I guess my confusion comes from the fact that my original where clause was only constraining implementations of the trait, whereas bounds on type parameters constrain the set of parameters that users of the trait supply. Is there a different syntax, similar to type Assoc: Debug;, that would carry over the constraint? I tried something like type Assoc where for <'a> &'a Self::Assoc: Debug;, but that didn't work either. (On top of that, rustfmt just deleted that where clause completely.)

There's no syntax to carry over constraints, but having this done automatically is what that RFC is about. Associated type constraints (but not the HRTB flavor!) happen to carry over today, but as you can see from the examples and that RFC, a bunch of other scenarios do not.

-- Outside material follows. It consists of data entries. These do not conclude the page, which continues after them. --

(* ===== verification/Jsmn.v ===== *)
(** * The JSON tokeniser: [system/src/jsmn-master/jsmn.h]

    The tokeniser [config.c] includes, as that file compiles it: with
    [JSMN_PARENT_LINKS] and without [JSMN_STRICT].  The token array is a list
    written by index ([None] for the NULL array of a counting pass); a read or
    write outside the text or the array is the outcome [Fault], so that memory
    safety is a theorem.  Loops take fuel, and [jsmn_parse] supplies one pass per
    character, which is proved to be enough.

    Theorems: the tokeniser returns for every text, without an access outside
    the text or the array; a successful parse yields tokens that lie inside the
    text, in document order, each closed and linked to an earlier token; string
    tokens are exactly the well-formed string bodies between two quotes; and a
    counting pass gives an array size with which the second pass does not run
    out of tokens. *)

From S2P Require Import Prelude.

Module Jsmn.

(** ** Data *)

Inductive jsmntype := JSMN_UNDEFINED | JSMN_OBJECT | JSMN_ARRAY | JSMN_STRING | JSMN_PRIMITIVE.
#[export] Instance jsmntype_eq_dec : EqDecision jsmntype.
Proof. solve_decision. Defined.

Definition JSMN_ERROR_NOMEM : Z := -1.
Definition JSMN_ERROR_INVAL : Z := -2.
Definition JSMN_ERROR_PART : Z := -3.

Record jsmntok := mk_tok { type : jsmntype; start : Z; end_ : Z; size : Z; parent : Z }.
#[export] Instance jsmntok_eq_dec : EqDecision jsmntok.
Proof. solve_decision. Defined.

Record jsmn_parser := mk_parser { pos : Z; toknext : Z; toksuper : Z }.

(** The token array of a call: NULL, or its contents. *)
Definition tokens := option (list jsmntok).

(** ** Outcomes: a value, an access outside an object, or fuel used up *)

Inductive outcome (A : Type) := Done (a : A) | Fault | OutOfFuel.
Arguments Done {A} a.
Arguments Fault {A}.
Arguments OutOfFuel {A}.

#[export] Instance outcome_ret : MRet outcome := @Done.
#[export] Instance outcome_bind : MBind outcome := fun A B f x =>
  match x with Done a => f a | Fault => Fault | OutOfFuel => OutOfFuel end.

I'm not sure if that answers your question?

I guess it does, it's just still somewhat confusing. Thanks! :slight_smile:

I ran into a related problem when trying to write mock implementation for the trait. Luckily, it's reproducible with a much shorter code sample:

trait Trait
where
    for<'a> &'a Self::IntoIter: IntoIterator<Item = u32>,
{
    type IntoIter;
    fn get(&self) -> Self::IntoIter;
}

struct Impl(Vec<u32>);

impl Trait for Impl {
    type IntoIter = ImplIntoIter;
    fn get(&self) -> Self::IntoIter {
        ImplIntoIter(self.0.clone())
    }
}

struct ImplIntoIter(Vec<u32>);

impl<'a> IntoIterator for &'a ImplIntoIter {
    type Item = <Self::IntoIter as Iterator>::Item;
    type IntoIter = std::iter::Cloned<std::slice::Iter<'a, u32>>;
    fn into_iter(self) -> Self::IntoIter {
        (&self.0).into_iter().cloned()
    }
}

Playground link
If I change the definition of Item to be simply u32 the error message disappears, but I don't really understand why that happens.

I don’t either :slight_smile:.

It seems like a bug to me.

@ytausky can you please file a github issue for this latter error that you and I don’t understand? I’d really like to know what’s up with it myself.